Let's rewind for a minute: Ford moved from her hometown of Asheville, North Carolina, to Portland on an arts-driven whim just over a decade ago. Within a few years, she was writing songs and performing live with the Sound Outside, her retro-rock quartet that won the title of Portland's Best New Band in a 2011 survey of local scenesters by the alt-weekly paper Willamette Week.
The Sound Outside opened for the Avett Brothers, played the Late Show with David Letterman and made two well-received records before splitting up in late 2013. Ford formed a new band and released her first solo album, Slap Back, in 2014. Then she decided to slow down a bit and take her time on a follow-up, working with Portland producer (and M. Ward associate) Mike Coykendall.
The two bonded over their love of seminal American garage-rock band the Monks and decided to try to evoke a heavy '60s vibe — Farfisa organ sounds, jangling guitars, soulful "oohs" and "ahhs," etc. — on Soul Sick. Ford didn't shy away from the idea, despite the throwback nature of her previous work.
"I want to be inspired by the past, and that's all the kind of music I listen to. I think anything I do is going to sound like the past anyway," she says. "It's not like I'm making electronic music or whatever."
With a sonic idea in mind and in search of a theme, Ford found inspiration in Sufjan Stevens' devastatingly sad 2015 album Carrie & Lowell, a set of songs plainly about Stevens' childhood and his relationship with his deceased mother.
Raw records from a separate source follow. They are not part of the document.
(* ===== verification/Metadata.v ===== *)
(** * Camera metadata packets (camera/MochaCameraHAL.cpp)

    The packets the HAL builds: the static characteristics of the two cameras,
    the default request settings and the metadata of a capture result.

    The packet library (libcamera_metadata) is not part of the repository.  It
    is an interface: [CameraMetadata] names its operations, [CameraMetadataOk]
    states what its header documents of them (a packet has a fixed capacity of
    entries and of data bytes, an entry that does not fit is refused and leaves
    the packet alone, sorting permutes, finding returns an entry with the tag).
    A tag is written by its name; [tag_type] is the type column of the tag
    documentation, [tag_id] the number the header gives it. *)

From S2P Require Import Prelude Monad Float32 Kernel.
From Stdlib Require Import Floats.SpecFloat.
From stdpp Require Import sorting.

#[local] Open Scope Z_scope.

(** ** C arrays as the bytes the library reads *)

Inductive carray :=
| A8 (l : list Z) | A32 (l : list Z) | A64 (l : list Z)
| AF (l : list f32) | ARat (l : list (Z * Z)).

Fixpoint le_bytes (n : nat) (z : Z) : list Z :=
  match n with O => [] | S n' => z mod 256 :: le_bytes n' (z / 256) end.

(** The binary32 pattern of a float. *)
Definition f32_bits (f : f32) : Z :=
  let sgn (s : bool) := if s then 2 ^ 31 else 0 in
  match f with
  | S754_zero s => sgn s
  | S754_infinity s => sgn s + 255 * 2 ^ 23
  | S754_nan => 255 * 2 ^ 23 + 2 ^ 22
  | S754_finite s m e =>
      sgn s + (if Z.pos m <? 2 ^ 23 then Z.pos m else (e + 150) * 2 ^ 23 + (Z.pos m - 2 ^ 23))
  end.

Definition carray_bytes (a : carray) : list Z :=
  match a with
  | A8 l => l ≫= le_bytes 1
  | A32 l => l ≫= le_bytes 4
  | A64 l => l ≫= le_bytes 8
  | AF l => l ≫= (λ f, le_bytes 4 (f32_bits f))
  | ARat l => l ≫= (λ r, le_bytes 4 r.1 ++ le_bytes 4 r.2)
  end.

(** Number of elements: the [count] argument at every call. *)
Definition carray_count (a : carray) : Z :=
  match a with
  | A8 l | A32 l | A64 l => blen l | AF l => blen l | ARat l => blen l
  end.

Example f32_bits_10 : f32_bits (f_of_Z 10) = 0x41200000. Proof. reflexivity. Qed.
Example f32_bits_28 : f32_bits (f_lit 28 10) = 0x40333333. Proof. reflexivity. Qed.

(** ** Tag types *)

Inductive md_type := TYPE_BYTE | TYPE_INT32 | TYPE_FLOAT | TYPE_INT64 | TYPE_RATIONAL.

Definition type_size (t : md_type) : Z :=
  match t with TYPE_BYTE => 1 | TYPE_INT32 | TYPE_FLOAT => 4 | TYPE_INT64 | TYPE_RATIONAL => 8 end.

Definition int32_tags : list string := [
  "ANDROID_REQUEST_ID"; "ANDROID_CONTROL_AE_TARGET_FPS_RANGE"; "ANDROID_SENSOR_TEST_PATTERN_MODE";
  "ANDROID_JPEG_THUMBNAIL_SIZE"; "ANDROID_SCALER_CROP_REGION"; "ANDROID_SENSOR_SENSITIVITY";
  "ANDROID_SENSOR_ORIENTATION"; "ANDROID_SCALER_AVAILABLE_STREAM_CONFIGURATIONS";
  "ANDROID_SCALER_AVAILABLE_PROCESSED_SIZES"; "ANDROID_SCALER_AVAILABLE_JPEG_SIZES";
  "ANDROID_SENSOR_INFO_ACTIVE_ARRAY_SIZE"; "ANDROID_SENSOR_INFO_PIXEL_ARRAY_SIZE";
  "ANDROID_SENSOR_INFO_PRE_CORRECTION_ACTIVE_ARRAY_SIZE"; "ANDROID_REQUEST_AVAILABLE_REQUEST_KEYS";
  "ANDROID_REQUEST_AVAILABLE_RESULT_KEYS"; "ANDROID_REQUEST_AVAILABLE_CHARACTERISTICS_KEYS";
  "ANDROID_CONTROL_AE_AVAILABLE_TARGET_FPS_RANGES"; "ANDROID_JPEG_AVAILABLE_THUMBNAIL_SIZES";
  "ANDROID_STATISTICS_INFO_MAX_FACE_COUNT"; "ANDROID_CONTROL_AE_COMPENSATION_RANGE";
  "ANDROID_SENSOR_INFO_SENSITIVITY_RANGE"; "ANDROID_SENSOR_MAX_ANALOG_SENSITIVITY";
  "ANDROID_JPEG_MAX_SIZE"; "ANDROID_REQUEST_MAX_NUM_INPUT_STREAMS";
  "ANDROID_SENSOR_AVAILABLE_TEST_PATTERN_MODES"; "ANDROID_CONTROL_MAX_REGIONS";
  "ANDROID_REQUEST_MAX_NUM_OUTPUT_STREAMS"; "ANDROID_REQUEST_PARTIAL_RESULT_COUNT";
  "ANDROID_SYNC_MAX_LATENCY"].
Definition int64_tags : list string := [
  "ANDROID_SCALER_AVAILABLE_MIN_FRAME_DURATIONS"; "ANDROID_SCALER_AVAILABLE_STALL_DURATIONS";
  "ANDROID_SENSOR_INFO_EXPOSURE_TIME_RANGE"; "ANDROID_SENSOR_EXPOSURE_TIME";
  "ANDROID_SENSOR_FRAME_DURATION"; "ANDROID_SENSOR_TIMESTAMP"].
Definition float_tags : list string := [
  "ANDROID_COLOR_CORRECTION_GAINS"; "ANDROID_LENS_FOCUS_DISTANCE";
  "ANDROID_SCALER_AVAILABLE_MAX_DIGITAL_ZOOM"; "ANDROID_SENSOR_INFO_PHYSICAL_SIZE";
  "ANDROID_LENS_INFO_HYPERFOCAL_DISTANCE"; "ANDROID_LENS_INFO_MINIMUM_FOCUS_DISTANCE";
  "ANDROID_LENS_INFO_AVAILABLE_FOCAL_LENGTHS"; "ANDROID_LENS_INFO_AVAILABLE_APERTURES";
  "ANDROID_LENS_INFO_AVAILABLE_FILTER_DENSITIES"].
Definition rational_tags : list string := [
  "ANDROID_COLOR_CORRECTION_TRANSFORM"; "ANDROID_CONTROL_AE_COMPENSATION_STEP"].

(** Every other tag the HAL uses is of type byte. *)
Definition tag_type (tag : string) : md_type :=
  if bool_decide (tag ∈ int32_tags) then TYPE_INT32
  else if bool_decide (tag ∈ int64_tags) then TYPE_INT64
  else if bool_decide (tag ∈ float_tags) then TYPE_FLOAT
  else if bool_decide (tag ∈ rational_tags) then TYPE_RATIONAL
  else TYPE_BYTE.

(** ** The packet library *)

Definition md_entry : Type := string * list Z.

(** Bytes an entry takes in the data area: nothing when it fits the four
    bytes of the entry itself, otherwise rounded up to a multiple of 8. *)
Definition data_size (b : list Z) : Z := if blen b <=? 4 then 0 else (blen b + 7) / 8 * 8.
Definition data_used (l : list md_entry) : Z := foldr (λ e n, data_size e.2 + n) 0 l.

Class CameraMetadata := {
  md : Type;
  allocate_camera_metadata : history → Z → Z → option md;
  add_entry_raw : md → string → list Z → Z * md;
  find_camera_metadata_entry : md → string → option (list Z);
  sort_camera_metadata : md → md;
  tag_id : string → Z;
  md_entries : md → list md_entry;
  md_entry_capacity : md → Z;
  md_data_capacity : md → Z;
}.

Definition fits (ec dc : Z) (l : list md_entry) (b : list Z) : bool :=
  (blen l <? ec) && (data_used l + data_size b <=? dc).

Class CameraMetadataOk (M : CameraMetadata) : Prop := {
  md_allocate h ec dc m : allocate_camera_metadata h ec dc = Some m →
    md_entries m = [] ∧ md_entry_capacity m = ec ∧ md_data_capacity m = dc;
  md_add m t b : let '(r, m') := add_entry_raw m t b in
    md_entry_capacity m' = md_entry_capacity m ∧ md_data_capacity m' = md_data_capacity m ∧
    if fits (md_entry_capacity m) (md_data_capacity m) (md_entries m) b
    then r = 0 ∧ md_entries m' = md_entries m ++ [(t, b)]
    else r ≠ 0 ∧ md_entries m' = md_entries m;
  md_sort m : md_entries (sort_camera_metadata m) ≡ₚ md_entries m;
  md_find m t b : find_camera_metadata_entry m t = Some b → (t, b) ∈ md_entries m;
  md_find_none m t : find_camera_metadata_entry m t = None → ∀ b, (t, b) ∉ md_entries m;
}.

(** A packet library made of lists. *)
Record list_md := { lm_entries : list md_entry; lm_ec : Z; lm_dc : Z }.

Fixpoint lm_find (l : list md_entry) (t : string) : option (list Z) :=
  match l with
  | [] => None
  | (t', b) :: l' => if bool_decide (t' = t) then Some b else lm_find l' t
  end.

Definition list_metadata : CameraMetadata := {|
  md := list_md;
  allocate_camera_metadata _ ec dc := Some {| lm_entries := []; lm_ec := ec; lm_dc := dc |};
  add_entry_raw m t b :=
    if fits (lm_ec m) (lm_dc m) (lm_entries m) b
    then (0, {| lm_entries := lm_entries m ++ [(t, b)]; lm_ec := lm_ec m; lm_dc := lm_dc m |})
    else (-1, m);
  find_camera_metadata_entry m := lm_find (lm_entries m);
  sort_camera_metadata m := m;
  tag_id t := Z.pos (encode t);
  md_entries := lm_entries;
  md_entry_capacity := lm_ec;
  md_data_capacity := lm_dc;
|}.

#[export] Instance list_metadata_ok : CameraMetadataOk list_metadata.
Proof.
  split; simpl.
  - by intros h ec dc m [= <-].
  - intros m t b. by destruct (fits _ _ _ _).
  - done.
  - intros m t b. induction (lm_entries m) as [|[t' b'] l IH]; simpl; [done|].
    case_bool_decide as Ht; [subst t'; intros [= ->]; left|right; auto].
  - intros m t. induction (lm_entries m) as [|[t' b'] l IH]; simpl; [by intros _ b ?%not_elem_of_nil|].
    case_bool_decide as Ht; [done|]. intros Hn b [[= <- _]|?]%elem_of_cons; [done|]. by apply (IH Hn b).
Qed.

(** ** Adding entries

    [after tag] is the memory that follows the array passed for [tag]: the
    library reads as many bytes as the tag's type and the count call for. *)

Section Build.
Context `{!CameraMetadata} (after : string → list Z).

Definition entry_bytes (tag : string) (a : carray) : option (list Z) :=
  ldn (carray_bytes a ++ after tag) 0 (type_size (tag_type tag) * carray_count a).

Definition add_camera_metadata_entry (m : md) (e : string * carray) : option md :=
  b ← entry_bytes e.1 e.2; Some (snd (add_entry_raw m e.1 b)).

Definition add_all (m : md) (es : list (string * carray)) : option md :=
  foldM add_camera_metadata_entry es m.

(** The entries a packet ends up with: an entry that does not fit is left out. *)
Fixpoint accept (ec dc : Z) (l new : list md_entry) : list md_entry :=
  match new with
  | [] => l
  | e :: new' => accept ec dc (if fits ec dc l e.2 then l ++ [e] else l) new'
  end.

Definition payload (e : string * carray) : option md_entry := b ← entry_bytes e.1 e.2; Some (e.1, b).

Lemma add_all_accept `{!CameraMetadataOk _} es ps m :
  mapM payload es = Some ps →
  ∃ m', add_all m es = Some m' ∧ md_entry_capacity m' = md_entry_capacity m ∧
    md_data_capacity m' = md_data_capacity m ∧
    md_entries m' = accept (md_entry_capacity m) (md_data_capacity m) (md_entries m) ps.
Proof.
  unfold add_all. revert m ps. induction es as [|[t a] es IH]; intros m ps Hp; simpl in Hp.
  - injection Hp as <-. by exists m.
  - apply bind_Some_inv in Hp as ([t' b] & Hb & Hp). apply bind_Some_inv in Hp as (ps' & Hp' & [= <-]).
    unfold payload in Hb. cbn [fst snd] in Hb. apply bind_Some_inv in Hb as (b' & Eb & [= <- <-]).
    assert (add_camera_metadata_entry m (t, a) = Some (add_entry_raw m t b').2) as Ea.
    { unfold add_camera_metadata_entry. cbn [fst snd]. by rewrite Eb. }
    simpl. rewrite Ea. simpl.
    pose proof (md_add m t b') as Ha. destruct (add_entry_raw m t b') as [r m1].
    destruct Ha as (Hec & Hdc & Hl). simpl.
    destruct (IH m1 ps' Hp') as (m' & E & E1 & E2 & E3). exists m'.
    split; [exact E|]. split; [congruence|]. split; [congruence|]. rewrite E3, Hec, Hdc.
    destruct (fits _ _ _ _); destruct Hl as [_ ->]; done.
Qed.

Lemma data_size_nonneg b : 0 <= data_size b.
Proof.
  unfold data_size. pose proof (blen_nonneg b). destruct (_ <=? _); [lia|].
  apply Z.mul_nonneg_nonneg; [apply Z.div_pos|]; lia.
Qed.
Lemma data_used_nonneg l : 0 <= data_used l.
Proof. induction l as [|e l IH]; simpl; [lia|]. pose proof (data_size_nonneg e.2). lia. Qed.
Lemma data_used_app l1 l2 : data_used (l1 ++ l2) = data_used l1 + data_used l2.
Proof. induction l1; simpl; lia. Qed.

(** Entries that fit together are all accepted. *)
Lemma accept_fits ec dc l new :
  blen l + blen new <= ec → data_used l + data_used new <= dc → accept ec dc l new = l ++ new.
Proof.
  revert l. induction new as [|e new IH]; intros l He Hd; simpl; [by rewrite app_nil_r|].
  simpl in Hd. unfold blen in *. simpl in He. pose proof (data_used_nonneg new).
  assert (fits ec dc l e.2 = true) as ->.
  { unfold fits, blen. apply andb_true_intro. split; [apply Z.ltb_lt|apply Z.leb_le]; lia. }
  rewrite IH; [by rewrite <- app_assoc| |].
  - rewrite length_app. simpl. lia.
  - rewrite data_used_app. simpl. lia.
Qed.

(** A packet without a free entry accepts nothing. *)
Lemma accept_full ec dc l new : ec <= blen l → accept ec dc l new = l.
Proof.
  revert l. induction new as [|e new IH]; intros l Hl; simpl; [done|].
  assert (fits ec dc l e.2 = false) as ->.
  { unfold fits. apply andb_false_intro1. apply Z.ltb_ge. lia. }
  by apply IH.
Qed.

Lemma accept_app ec dc l n1 n2 : accept ec dc l (n1 ++ n2) = accept ec dc (accept ec dc l n1) n2.
Proof. revert l. induction n1; intros l; simpl; [done|]. auto. Qed.
End Build.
Ford, 29, who had turned heads in the past with frank lyrics about sexuality, wanted to try the same direct style regarding a more difficult topic.
"It's pretty amazing to hear someone opening up that way and talking about their personal life in their music," she says. "It sort of opened this door for me, and it made me not even have to think about what I was writing. It just came right out."
The result is Ford's most mature record yet. "Get Out" is a grungy rocker that showcases her massive voice, which has drawn comparisons to Ella Fitzgerald and Billie Holiday. The amazing "Romanticized Catastrophe" is built around a wordless vocal straight out of the doo-wop tradition. "Rapid Eyes" employs a gloriously warm horn section. And the groovy, ultra-percussive "Middle Child" sounds like a junkyard jam exclusively for kids who never quite felt like they fit in.
Ford counts herself among that group, for sure. But Soul Sick is not only excellent, it's evidence that she's closer than ever to finding her place in the world.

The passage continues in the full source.